Ameena Meer Did the American soldiers call the Filipinos “dogeaters”?
Jessica Hagedorn I have read that, but I’m not sure it’s true, because other people have told me that it’s not necessarily derogatory. A lot of Filipinos were upset about that title. This sense of cultural shame came in. I had intended it as a metaphor. I should have fought the whole idea of trying to explain it, which they did on the book jacket. I didn’t want them to define it and I should have stood by my guns, because it’s been creating more trouble than necessary.
AM A metaphor for what?
JH For the brutality of the life there. Also, as a way of confronting the culture. I’ve said to people, “I don’t get the shame about eating dog.” Let’s look at that. Is it the savage coming out in us or what? There’s this real desire to hide that under the table. I knew it was going to be very controversial.
AM Do people eat dogs in the Philippines?
JH Certain tribes do. In the cities, you can find it. I’ve had it; they sold it as pork. It’s no big deal. But it’s not served in your finer restaurants, you know. The class thing is so heavy. It’s that shame.
AM Dogeaters switches between narratives and media clips: a radio play, movies, newspaper articles. Why do that?

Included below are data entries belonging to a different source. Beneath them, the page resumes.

Lemma bit6 p : 0 <= p < 128 -> (p &&& 0x40 =? 0) = (p <? 64).
Proof.
  intros Hp. assert (H := byte_forall (fun p => (128 <=? p) || Bool.eqb (p &&& 0x40 =? 0) (p <? 64)) eq_refl p).
  cbv beta in H. destruct (Z.leb_spec 128 p); [lia|]. apply eqb_prop, H. lia.
Qed.
Lemma bit7 p : 0 <= p < 128 -> (p ||| 0x80) = p + 128.
Proof.
  intros Hp. exact (lor_low_high 7 p 1 ltac:(lia) Hp).
Qed.
Lemma byte_low p : 0 <= p < 256 -> (p &&& 0x7f) = p mod 128 /\ (p &&& 0x80 =? 0) = (p <? 128).
Proof.
  intros Hp. split; [change 0x7f with (2 ^ 7 - 1); by rewrite land_low|].
  apply eqb_prop. exact (byte_forall (fun p => Bool.eqb (p &&& 0x80 =? 0) (p <? 128)) eq_refl p Hp).
Qed.

Lemma EncodeSLEB128_loop_S n v :
  EncodeSLEB128_loop (S n) v =
  if decide (-64 <= v <= 63) then Some [v mod 128]
  else bytes ← EncodeSLEB128_loop n (v / 128); Some (v mod 128 + 128 :: bytes).
Proof.
  simpl. change 127 with (2 ^ 7 - 1). rewrite land_low, Z.shiftr_div_pow2 by done. change (2 ^ 7) with 128.
  pose proof (Z.mod_pos_bound v 128 ltac:(lia)) as Hm. pose proof (Z.div_mod v 128 ltac:(lia)) as Hd.
  rewrite (uwrap_id 8 (v mod 128)) by (unfold is_uint; lia).
  rewrite bit6, bit7 by lia. case_decide; zif; try done; lia.
Qed.

Lemma EncodeSLEB128_loop_spec n v :
  - 2 ^ (7 * Z.of_nat n + 6) <= v < 2 ^ (7 * Z.of_nat n + 6) ->
  exists bytes, EncodeSLEB128_loop (S n) v = Some bytes /\ Sleb v bytes.
Proof.
  revert v. induction n as [|n IH]; intros v Hv; rewrite EncodeSLEB128_loop_S; case_decide as Hin.
  - eexists. split; [reflexivity|by constructor].
  - change (2 ^ (7 * Z.of_nat 0 + 6)) with 64 in Hv. lia.
  - eexists. split; [reflexivity|by constructor].
  - destruct (IH (v / 128)) as (bytes & E & Hs).
    { replace (7 * Z.of_nat (S n) + 6) with ((7 * Z.of_nat n + 6) + 7) in Hv by lia.
      rewrite Z.pow_add_r in Hv by lia. change (2 ^ 7) with 128 in Hv.
      split; [apply Z.div_le_lower_bound|apply Z.div_lt_upper_bound]; lia. }
    rewrite E. simpl. eexists. split; [reflexivity|]. by constructor.
Qed.

Section Decode.
Context (data : list Z).

(** The last group: sign extension. *)
Lemma last_group v s acc :
  -64 <= v <= 63 -> 0 <= s <= 63 -> s mod 7 = 0 -> 0 <= acc < 2 ^ s -> is_sint 64 (v * 2 ^ s + acc) ->
  let value := s64 (acc ||| s64 ((v mod 128) <<< s)) in
  (if (s + 7 <? 64) && negb (v mod 128 <? 64)
   then s64 (value ||| s64 (u64 (u64 (-1) <<< (s + 7)))) else value) = v * 2 ^ s + acc.
Proof using.
  intros Hv Hs H7 Ha Hsum. simpl. destruct (Z.lt_ge_cases v 0) as [Hneg|Hpos].
  - replace (v mod 128) with (v + 128) by (apply (Z.mod_unique v 128 (-1)); lia).
    destruct (Z.ltb_spec (v + 128) 64); [lia|]. rewrite andb_true_r. zif.
    + assert (Hp : 2 ^ (s + 7) = 2 ^ s * 128) by (rewrite Z.pow_add_r by lia; done).
      assert (Hle : 2 ^ (s + 7) <= 2 ^ 63) by (apply Z.pow_le_mono_r; lia).
      rewrite (shl_add 64 acc (v + 128) s) by (try done; try lia; unfold is_sint; simpl; nia).
      assert (Hmask : s64 (u64 (u64 (-1) <<< (s + 7))) = -1 <<< (s + 7)).
      { rewrite !Z.shiftl_mul_pow2 by lia. change (u64 (-1)) with (2 ^ 64 - 1).
        destruct (uwrap_spec 64 eq_refl ((2 ^ 64 - 1) * 2 ^ (s + 7))) as [k ->].
        apply (swrap_unique 64 eq_refl) with (k := - (2 ^ (s + 7)) - k); [unfold is_sint; simpl; lia|lia]. }
      rewrite Hmask, lor_low_high by (unfold is_uint; nia).
      rewrite swrap_id by (done || unfold is_sint in *; simpl in *; nia). nia.
    + assert (s = 63) as -> by (pose proof (Z.div_mod s 7 ltac:(lia)); lia).
      unfold is_sint in Hsum. simpl in Hsum. assert (v = -1) as -> by lia.
      change (s64 ((-1 + 128) <<< 63)) with (-1 <<< 63).
      rewrite lor_low_high by (unfold is_uint; lia). rewrite swrap_id by (done || unfold is_sint; simpl; lia). lia.
  - rewrite Z.mod_small by lia. destruct (Z.ltb_spec v 64); [|lia]. rewrite andb_false_r. apply shl_add; (done || lia).
Qed.

Lemma DecodeSLEB128_loop_spec n : forall v bytes tail i s acc,
  Sleb v bytes -> drop (Z.to_nat i) data = bytes ++ tail -> 0 <= i -> (length bytes <= n)%nat ->
  0 <= s <= 63 -> s mod 7 = 0 -> 0 <= acc < 2 ^ s -> is_sint 64 (v * 2 ^ s + acc) ->
  DecodeSLEB128_loop n data i s acc = Some (v * 2 ^ s + acc, i + zlen bytes).
Proof using.
  induction n as [|n IH]; intros v bytes tail i s acc Hb Hd Hi Hlen Hs H7 Ha Hsum.
  { inversion Hb; subst; simpl in Hlen; lia. }
  pose proof (Z.mod_pos_bound v 128 ltac:(lia)) as Hm. pose proof (Z.div_mod v 128 ltac:(lia)) as Hdm.
  inversion Hb as [u Hu|u l Hu Hl]; subst; cbn [DecodeSLEB128_loop].
  - destruct (arr_get_drop data i _ _ Hi Hd) as [-> _]. cbn [mbind option_bind].
    destruct (byte_low (v mod 128)) as [-> ->]; [lia|]. rewrite Z.mod_mod by lia.
    destruct (Z.ltb_spec (v mod 128) 128); [|lia]. cbn [negb].
    rewrite bit6 by lia. rewrite last_group by done. done.
  - destruct (arr_get_drop data i _ _ Hi Hd) as [-> Hd']. cbn [mbind option_bind].
    destruct (byte_low (v mod 128 + 128)) as [-> ->]; [lia|].
    destruct (Z.ltb_spec (v mod 128 + 128) 128); [lia|]. cbn [negb].
    replace ((v mod 128 + 128) mod 128) with (v mod 128)
      by (rewrite <- (Z.mul_1_l 128) at 3; rewrite Z.mod_add, Z.mod_mod by lia; done).
    pose proof (signed_room 64 v s acc (proj1 Hs) Ha Hsum Hu) as Hroom.
    assert (Hp : 2 ^ (s + 7) = 2 ^ s * 128) by (rewrite Z.pow_add_r by lia; done).
    assert (Hle : 2 ^ (s + 7) <= 2 ^ 63) by (apply Z.pow_le_mono_r; lia).
    rewrite (shl_add 64 acc (v mod 128) s) by (try done; try lia; unfold is_sint; simpl; nia).
    assert (Esum : v / 128 * 2 ^ (s + 7) + (v mod 128 * 2 ^ s + acc) = v * 2 ^ s + acc) by (rewrite Hp; nia).
    rewrite (IH (v / 128) l tail); try done; try lia.
    + rewrite Esum. f_equal. f_equal. unfold zlen. simpl. lia.
    + simpl in Hlen. lia.
    + by replace (s + 7) with (s + 1 * 7) by lia; rewrite Z.mod_add.
    + nia.
    + by rewrite Esum.
Qed.

Lemma DecodeSLEB128_spec v bytes tail i :
  Sleb v bytes -> drop (Z.to_nat i) data = bytes ++ tail -> 0 <= i -> is_sint 64 v ->
  DecodeSLEB128 data i = Some (v, i + zlen bytes) /\
  drop (Z.to_nat (i + zlen bytes)) data = tail.
Proof using.
  intros Hb Hd Hi Hv. unfold DecodeSLEB128. split.
  - rewrite (DecodeSLEB128_loop_spec _ v bytes tail); try done; try lia.
    + by rewrite Z.mul_1_r, Z.add_0_r.
    + apply (f_equal (@length Z)) in Hd. rewrite length_drop, length_app in Hd. lia.
    + by rewrite Z.mul_1_r, Z.add_0_r.
  - unfold zlen. replace (Z.to_nat (i + Z.of_nat (length bytes))) with (Z.to_nat i + length bytes)%nat by lia.
    rewrite <- drop_drop, Hd. apply drop_app_length.
Qed.
End Decode.

(** ** Lemmas: the table *)
Record Descriptor := MkDescriptor { d_kind : Z; d_pc : Z; d_deopt : Z; d_token : Z; d_try : Z }.
(** A kind is one of the 7 bits of [RawPcDescriptors::Kind]; the differences
    of offsets fit in 64 bits; the iterator keeps 32 bits of the merged field. *)
Definition descriptor_ok (d : Descriptor) : Prop :=
  (exists j, 0 <= j <= 6 /\ d_kind d = 2 ^ j) /\ is_sint 63 (d_pc d) /\ is_sint 63 (d_deopt d) /\
  is_sint 63 (d_token d) /\ - 2 ^ 28 <= d_try d < 2 ^ 28.

Definition add_one (precompiled : bool) (d : Descriptor) : DescriptorList -> option DescriptorList :=
  AddDescriptor precompiled (d_kind d) (d_pc d) (d_deopt d) (d_token d) (d_try d).
Fixpoint add_all (precompiled : bool) (ds : list Descriptor) (l : DescriptorList) : option DescriptorList :=
  match ds with
  | [] => Some l
  | d :: ds => l ← add_one precompiled d l; add_all precompiled ds l
  end.
Fixpoint collect (fuel : nat) (precompiled : bool) (data : list Z) (kind_mask : Z) (it : Iterator)
    : option (list Iterator) :=
  match fuel with
  | O => None
  | S n =>
      '(more, it) ← MoveNext precompiled data kind_mask it;
      if (more : bool) then its ← collect n precompiled data kind_mask it; Some (it :: its) else Some []
  end.

(** What the iterator shows of a descriptor; the last two fields are not
    written in precompiled mode. *)
Definition view (it : Iterator) : Descriptor :=
  MkDescriptor (cur_kind_ it) (cur_pc_offset_ it) (cur_deopt_id_ it) (cur_token_pos_ it) (cur_try_index_ it).
Definition kept (precompiled : bool) (d : Descriptor) : bool := negb precompiled || negb (d_try d =? -1).
Definition shown (precompiled : bool) (d : Descriptor) : Descriptor :=
  if precompiled then MkDescriptor (d_kind d) (d_pc d) 0 0 (d_try d) else d.
Definition matches (kind_mask : Z) (d : Descriptor) : bool := negb (d_kind d &&& kind_mask =? 0).

Lemma MergedKindTry_roundtrip kind try_index :
  (exists j, 0 <= j <= 6 /\ kind = 2 ^ j) -> - 2 ^ 28 <= try_index < 2 ^ 28 ->
  is_sint 32 (MergedKindTry_Encode kind try_index) /\
  MergedKindTry_DecodeKind (MergedKindTry_Encode kind try_index) = kind /\
  MergedKindTry_DecodeTryIndex (MergedKindTry_Encode kind try_index) = try_index.
Proof.
  intros (j & Hj & ->) Ht.
  assert (HS : ShiftForPowerOfTwo (2 ^ j) = j).
  { assert (Hj' : j = 0 \/ j = 1 \/ j = 2 \/ j = 3 \/ j = 4 \/ j = 5 \/ j = 6) by lia.
    repeat (destruct Hj' as [-> |Hj']; [reflexivity|]). by rewrite Hj'. }
  assert (HE : MergedKindTry_Encode (2 ^ j) try_index = try_index * 2 ^ 3 + j).
  { unfold MergedKindTry_Encode. rewrite HS, Z.shiftl_0_r. change kTryIndexPos with 3.
    rewrite (swrap_id 64 eq_refl) by (rewrite Z.shiftl_mul_pow2 by lia; unfold is_sint; lia).
    rewrite Z.lor_comm, lor_low_high by (unfold is_uint; lia). lia. }
  rewrite HE. split; [unfold is_sint; lia|]. split.
  - unfold MergedKindTry_DecodeKind. change ((1 <<< kKindShiftSize) - 1) with (2 ^ 3 - 1).
    rewrite land_low, Z.shiftl_1_l, Z.add_comm, Z.mod_add, Z.mod_small by lia. done.
  - unfold MergedKindTry_DecodeTryIndex. change kTryIndexPos with 3.
    rewrite Z.shiftr_div_pow2 by lia. rewrite Z.add_comm, Z.div_add, Z.div_small by lia. lia.
Qed.

(** The record of a descriptor, as deltas to the previous one. *)
Definition record (precompiled : bool) (p : Descriptor) (d : Descriptor) (bytes : list Z) : Prop :=
  exists b1 b2 b3 b4, Sleb (MergedKindTry_Encode (d_kind d) (d_try d)) b1 /\ Sleb (d_pc d - d_pc p) b2 /\
    (precompiled = false -> Sleb (d_deopt d - d_deopt p) b3 /\ Sleb (d_token d - d_token p) b4) /\
    bytes = b1 ++ b2 ++ (if precompiled then [] else b3 ++ b4).

Lemma EncodeSLEB128_spec data v : is_sint 64 v -> exists bytes, EncodeSLEB128 data v = Some (data ++ bytes) /\ Sleb v bytes.
Proof.
  intros Hv. destruct (EncodeSLEB128_loop_spec 9 v) as (bytes & E & Hs); [unfold is_sint in Hv; simpl in *; lia|].
  exists bytes. unfold EncodeSLEB128. by rewrite E.
Qed.
Lemma Sleb_nonempty v bytes : Sleb v bytes -> 0 < zlen bytes.
Proof. destruct 1; unfold zlen; simpl; lia. Qed.

(** The position a list of descriptors stands at, as a descriptor. *)
Definition last_of (l : DescriptorList) : Descriptor :=
  MkDescriptor 0 (prev_pc_offset l) (prev_deopt_id l) (prev_token_pos l) 0.
Definition offsets_ok (p : Descriptor) : Prop :=
  is_sint 63 (d_pc p) /\ is_sint 63 (d_deopt p) /\ is_sint 63 (d_token p).
(** The position after [d]. *)
Definition after (precompiled : bool) (p d : Descriptor) : Descriptor :=
  if precompiled then MkDescriptor 0 (d_pc d) (d_deopt p) (d_token p) 0
  else MkDescriptor 0 (d_pc d) (d_deopt d) (d_token d) 0.

Lemma diff_sint a b : is_sint 63 a -> is_sint 63 b -> is_sint 64 (a - b) /\ s64 (a - b) = a - b.
Proof.
  unfold is_sint. intros Ha Hb. simpl in *. split; [lia|]. apply swrap_id; [done|]. unfold is_sint. simpl. lia.
Qed.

JH A traditional narrative structure couldn’t do the culture justice. Filipino newspapers have their own over-wrought style, especially the ones in English. And the newspapers in Tagalog are completely sensational, they feature murders and very provincial news. It’s that class number again, they assume that people who don’t speak English are not interested in what’s going on in the world, so they feed them brutal crime—photographs of gory, gory things shown up close. That flavor had to be in the book. The found items helped describe the culture much more accurately than if I had tried to force them into a straight narrative—which I wasn’t interested in writing at all, anyway. I thought the novel as a form could use some sort of loosening up.
AM What “found items” did you make up yourself?

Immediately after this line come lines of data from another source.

(* ===== verification/Unicode.v ===== *)
(** * UTF-8 and UTF-16 (src/runtime/platform/unicode.{h,cc}, src/runtime/vm/unicode.cc)

    Encoding and decoding of code points, validation, conversion of UTF-8 to
    UTF-32, UTF-16 and Latin-1, and the conversion of Dart strings to UTF-8.
    Byte arrays are lists of bytes; a function that writes through [dst]
    returns what it has written. *)
From S2P Require Import Prelude Utils.
Local Open Scope Z_scope.
Local Open Scope vm_scope.

(** ** Code points *)
Definition kMaxCodePoint : Z := 0x10FFFF.
Definition IsLatin1 (code_point : Z) : bool := (code_point >=? 0) && (code_point <=? 0xFF).
Definition IsBmp (code_point : Z) : bool := (code_point >=? 0) && (code_point <=? 0xFFFF).
Definition IsSupplementary (code_point : Z) : bool :=
  (code_point >? 0xFFFF) && (code_point <=? kMaxCodePoint).
Definition IsOutOfRange (code_point : Z) : bool :=
  (code_point <? 0) || (code_point >? kMaxCodePoint).

(** ** UTF-8 *)
Inductive Utf8Type := kLatin1 | kBMP | kSupplementary.
#[export] Instance Utf8Type_eq_dec : EqDecision Utf8Type.
Proof. solve_decision. Defined.

Definition kMaxOneByteChar : Z := 0x7F.
Definition kMaxTwoByteChar : Z := 0x7FF.
Definition kMaxThreeByteChar : Z := 0xFFFF.
Definition kMaxFourByteChar : Z := kMaxCodePoint.

(** The table, row by row. *)
Definition kTrailBytes : list Z :=
  replicate 128 1 ++ replicate 64 0 ++ replicate 32 2 ++ replicate 16 3 ++
  [4; 4; 4; 4; 4; 4; 4; 4; 5; 5; 5; 5; 6; 6; 0; 0].
Definition kMagicBits : list Z :=
  [0; 0x00000000; 0x00003080; 0x000E2080; 0x03C82080; 0xFA082080; 0x82082080].
Definition kOverlongMinimum : list Z := [0; 0x0; 0x80; 0x800; 0x10000; 0xFFFFFFFF; 0xFFFFFFFF].

Definition IsTrailByte (code_unit : Z) : bool := code_unit &&& 0xC0 =? 0x80.
(** [None]: the index is outside the table. *)
Definition IsNonShortestForm (code_point num_code_units : Z) : option bool :=
  m ← arr_get kOverlongMinimum num_code_units; Some (code_point <? m).
Definition IsLatin1SequenceStart (code_unit : Z) : bool := code_unit <=? 0xC3.
Definition IsSupplementarySequenceStart (code_unit : Z) : bool := code_unit >=? 0xF0.

(** One step of the loop of [CodeUnitCount]. *)
Definition CodeUnitCount_step (acc : Z * Utf8Type) (code_unit : Z) : Z * Utf8Type :=
  let '(len, char_type) := acc in
  if negb (IsTrailByte code_unit) then
    let len := len + 1 in
    if negb (IsLatin1SequenceStart code_unit) then
      if IsSupplementarySequenceStart code_unit then (len + 1, kSupplementary)
      else if bool_decide (char_type = kLatin1) then (len, kBMP) else (len, char_type)
    else (len, char_type)
  else acc.
Definition CodeUnitCount (utf8_array : list Z) : Z * Utf8Type :=
  foldl CodeUnitCount_step (0, kLatin1) utf8_array.

(** The loop over trail bytes that [IsValid] and [Decode] share: [n] bytes are
    left, the next one is at [i]. [None]: the array ends before. *)
Fixpoint trail_loop (n : nat) (utf8_array : list Z) (i ch : Z) (is_malformed : bool)
    : option (Z * bool) :=
  match n with
  | O => Some (ch, is_malformed)
  | S n =>
      code_unit ← arr_get utf8_array i;
      trail_loop n utf8_array (i + 1) (u32 (u32 (ch <<< 6) + code_unit))
        (is_malformed || negb (IsTrailByte code_unit))
  end.

(** The sequence that starts at index [i]: [None] for an access outside an
    array, [Some None] for an invalid sequence, otherwise its length and code
    point. The loop counter ends at [max 1 num_trail_bytes]. *)
Definition decode_at (utf8_array : list Z) (i : Z) : option (option (Z * Z)) :=
  first ← arr_get utf8_array i;
  let ch := first &&& 0xFF in
  if ch >=? 0x80 then
    num_trail_bytes ← arr_get kTrailBytes ch;
    match trail_loop (Z.to_nat (num_trail_bytes - 1)) utf8_array (i + 1) ch false with
    | None => Some None
    | Some (ch, is_malformed) =>
        let j := Maximum 1 num_trail_bytes in
        magic ← arr_get kMagicBits num_trail_bytes;
        let ch := u32 (ch - magic) in
        non_shortest ← IsNonShortestForm ch j;
        if negb is_malformed && (j =? num_trail_bytes) && negb (IsOutOfRange (s32 ch)) && negb non_shortest
        then Some (Some (j, ch)) else Some None
    end
  else Some (Some (1, ch)).

(** [while (i < array_len)]; the fuel bounds the sequences. *)
Fixpoint IsValid_loop (fuel : nat) (utf8_array : list Z) (i : Z) : option bool :=
  match fuel with
  | O => None
  | S n =>
      if i <? zlen utf8_array then
        r ← decode_at utf8_array i;
        match r with
        | None => Some false
        | Some (j, _) => IsValid_loop n utf8_array (i + j)
        end
      else Some true
  end.
Definition IsValid (utf8_array : list Z) : option bool :=
  IsValid_loop (S (length utf8_array)) utf8_array 0.

Definition Utf8_Length (ch : Z) : Z :=
  if ch <=? kMaxOneByteChar then 1
  else if ch <=? kMaxTwoByteChar then 2
  else if ch <=? kMaxThreeByteChar then 3
  else 4.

JH Some of the news items I made up and some are real. The gossip columns, I made up. But I was certainly inspired by their form, the English is so florid, and grammatically a bit wobbly, a Tagalog English. They try to be terribly highfaluting and very chatty, “Well, listen, honey, do you know who was seen at the Hilton, babe?” It’s completely overdone … I’ve always wanted to write radio melodrama, to evoke my memories of the radio shows I grew up with, in the ‘50s. We didn’t have television until quite late. Those dramas were very scary, horror stories with ghosts.

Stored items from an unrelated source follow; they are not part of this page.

(** [OneByteString::Transform]: [chars] is what is left of the string. *)
Fixpoint OneByte_Transform_loop (chars : list Z) (i : Z) (result : list Z) : option (list Z) :=
  match chars with
  | [] => Some result
  | c :: chars =>
      ch ← mapping c;
      result ← arr_set result i (u8 ch);
      OneByte_Transform_loop chars (i + 1) result
  end.
Definition OneByte_Transform (chars : list Z) : option (list Z) :=
  OneByte_Transform_loop chars 0 (fresh (zlen chars)).

(** [TwoByteString::Transform]. *)
Definition store_utf16 (result : list Z) (i dst : Z) : option (list Z) :=
  if Utf16_Length dst =? 1 then arr_set result i (u16 dst)
  else
    match Utf16_Encode dst with
    | [lead; trail] => result ← arr_set result i lead; arr_set result (i + 1) trail
    | _ => None
    end.
Fixpoint TwoByte_Transform_loop (fuel : nat) (chars : list Z) (it : CodePointIterator) (i : Z) (result : list Z)
    : option (list Z) :=
  match fuel with
  | O => None
  | S n =>
      '(more, it) ← CodePointIterator_Next chars it;
      if (more : bool) then
        dst ← mapping (cp_ch it);
        result ← store_utf16 result i dst;
        TwoByte_Transform_loop n chars it (i + Utf16_Length dst) result
      else Some result
  end.
Definition TwoByte_Transform (chars : list Z) : option (list Z) :=
  TwoByte_Transform_loop (S (length chars)) chars CodePointIterator_new 0 (fresh (zlen chars)).

Definition String_Transform (str : DartString) : option DartString :=
  let chars := string_units str in
  '(has_mapping, dst_max) ← Transform_scan (S (length chars)) chars CodePointIterator_new false 0;
  if negb (has_mapping : bool) then Some str
  else if IsLatin1 dst_max then r ← OneByte_Transform chars; Some (OneByteString r)
  else r ← TwoByte_Transform chars; Some (TwoByteString r).
End Transform.
Definition ToUpperCase (fresh : Z -> list Z) : DartString -> option DartString := String_Transform ToUpper fresh.
Definition ToLowerCase (fresh : Z -> list Z) : DartString -> option DartString := String_Transform ToLower fresh.

(** A new string has the requested length; its contents are not specified. *)
Class NewString (fresh : Z -> list Z) : Prop := fresh_length n : 0 <= n -> zlen (fresh n) = n.

(** ** Writing the new string *)
Lemma arr_set_next {A} (out : list A) x rest v :
  arr_set (out ++ x :: rest) (zlen out) v = Some ((out ++ [v]) ++ rest).
Proof.
  apply arr_set_Some. split; [rewrite zlen_app; unfold zlen; simpl; lia|].
  unfold zlen. rewrite Nat2Z.id, <- app_assoc. symmetry. by rewrite insert_app_r_alt, Nat.sub_diag by lia.
Qed.

Lemma store_utf16_spec out ch rest :
  valid_code_point ch -> Utf16_Length ch <= zlen rest ->
  exists rest', store_utf16 (out ++ rest) (zlen out) ch = Some ((out ++ utf16 ch) ++ rest') /\
    zlen rest' = zlen rest - Utf16_Length ch.
Proof.
  unfold valid_code_point, kMaxCodePoint. intros Hch Hlen. unfold store_utf16.
  unfold Utf16_Length, utf16 in *. unfold kMaxCodeUnit in *. destruct (Z.leb_spec ch 0xFFFF); cbn [Z.eqb].
  - destruct rest as [|x rest]; [unfold zlen in Hlen; simpl in Hlen; lia|]. exists rest.
    rewrite uwrap_id, arr_set_next by (unfold is_uint; lia). split; [done|]. unfold zlen. simpl. lia.
  - destruct rest as [|x [|y rest]]; [unfold zlen in Hlen; simpl in Hlen; lia..|]. exists rest.
    change (Pos.eqb 2 1) with false. cbn match. unfold Utf16_Encode. set (b := u16 _). set (a := u16 _).
    rewrite arr_set_next. cbn [mbind option_bind].
    replace (zlen out + 1) with (zlen (out ++ [a])) by (rewrite zlen_app; done).
    rewrite arr_set_next, <- (app_assoc out [a] [b]). split; [done|]. unfold zlen. simpl. lia.
Qed.

(** ** Surrogates stay apart *)
Definition lead (ch : Z) : bool := (0xD800 <=? ch) && (ch <? 0xDC00).
Definition trail_unit (ch : Z) : bool := (0xDC00 <=? ch) && (ch <? 0xE000).
Fixpoint unpaired (cps : list Z) : bool :=
  match cps with
  | a :: ((b :: _) as r) => negb (lead a && trail_unit b) && unpaired r
  | _ => true
  end.

Lemma code_points_cons2 c c2 l : code_points (c :: c2 :: l) =
  if IsLeadSurrogate c && IsTrailSurrogate c2 then Utf16_Decode c c2 :: code_points l else c :: code_points (c2 :: l).
Proof. done. Qed.

Lemma code_points_unpaired l : Forall is_code_unit l -> unpaired (code_points l) = true.
Proof.
  assert (Hd : forall c c2, is_code_unit c -> is_code_unit c2 -> IsLeadSurrogate c = true -> IsTrailSurrogate c2 = true ->
    0xFFFF < Utf16_Decode c c2) by (intros; by apply Utf16_Encode_Decode).
  assert (Hbig : forall x cps, 0xFFFF < x -> unpaired cps = true -> unpaired (x :: cps) = true).
  { intros x [|b cps] Hx Hc; [done|]. cbn [unpaired]. apply andb_true_iff. split; [|done].
    unfold lead. destruct (Z.ltb_spec x 0xDC00); [lia|]. by rewrite andb_false_r. }
  induction l as [|c|c c2 l IH1 IH2] using pair_induction; intros Hl; [done..|].
  assert (Hl' := Hl). apply Forall_cons_1 in Hl' as [Hc Hl']. assert (Hl2 := Hl'). apply Forall_cons_1 in Hl2 as [Hc2 Hl2].
  rewrite code_points_cons2. destruct (IsLeadSurrogate c && IsTrailSurrogate c2) eqn:E.
  - zbool. apply Hbig; [by apply Hd|by apply IH2].
  - specialize (IH1 Hl'). rewrite IsLeadSurrogate_eq, IsTrailSurrogate_eq in E by done.
    destruct (code_points (c2 :: l)) as [|b cps] eqn:Ecp; [done|].
    change (unpaired (c :: b :: cps)) with (negb (lead c && trail_unit b) && unpaired (b :: cps)).
    rewrite IH1, andb_true_r. apply negb_true_iff. unfold lead, trail_unit.
    assert (Hb : b = c2 \/ 0xFFFF < b).
    { destruct l as [|c3 l]; [injection Ecp as <- _; by left|]. rewrite code_points_cons2 in Ecp.
      destruct (IsLeadSurrogate c2 && IsTrailSurrogate c3) eqn:E2; injection Ecp as <- _; [right|by left].
      zbool. apply Forall_cons_1 in Hl2 as [? _]. by apply Hd. }
    destruct Hb as [->|Hb]; [done|]. destruct (Z.ltb_spec b 0xE000); [lia|]. by rewrite !andb_false_r.
Qed.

AM Are ghosts a big part of Filipino culture?
JH Yes, the supernatural is. Very deep belief in that. Despite the fact that I had a very Western upbringing, I did grow up with that. To my family, it was like insurance, “It won’t hurt us to believe, just in case it is true.” You had to be good to the spirits too: animus spirits, spirits that guard termite dwellings. You have to be very careful when you destroy termites’ dwellings, if you do it the wrong way, you might get sick and die. There are spirits in the trees, and you have to ask their permission as you walk by.
AM In India, when you use someone else’s hairbrush, you’re supposed to say a prayer over it so you don’t fight, because of your hair mixing. What struck me as incongruous in the Philippines is the transplantation of Christianity. It seems so specifically European to me. Asia is steeped in Islam, Hinduism, Buddhism, there Christianity feels like a cult …
JH In writing the book, I wanted to make religion as matter of fact as it was in my life. We never questioned Catholicism. You’d say, “Shit, fuck, shit,” and then, “Holy Mary, mother of God, forgive me.” Well, why not heaven or hell? That somehow made sense. And these stupid pictures of the Devil with the tail. Why didn’t I say, “What is this?”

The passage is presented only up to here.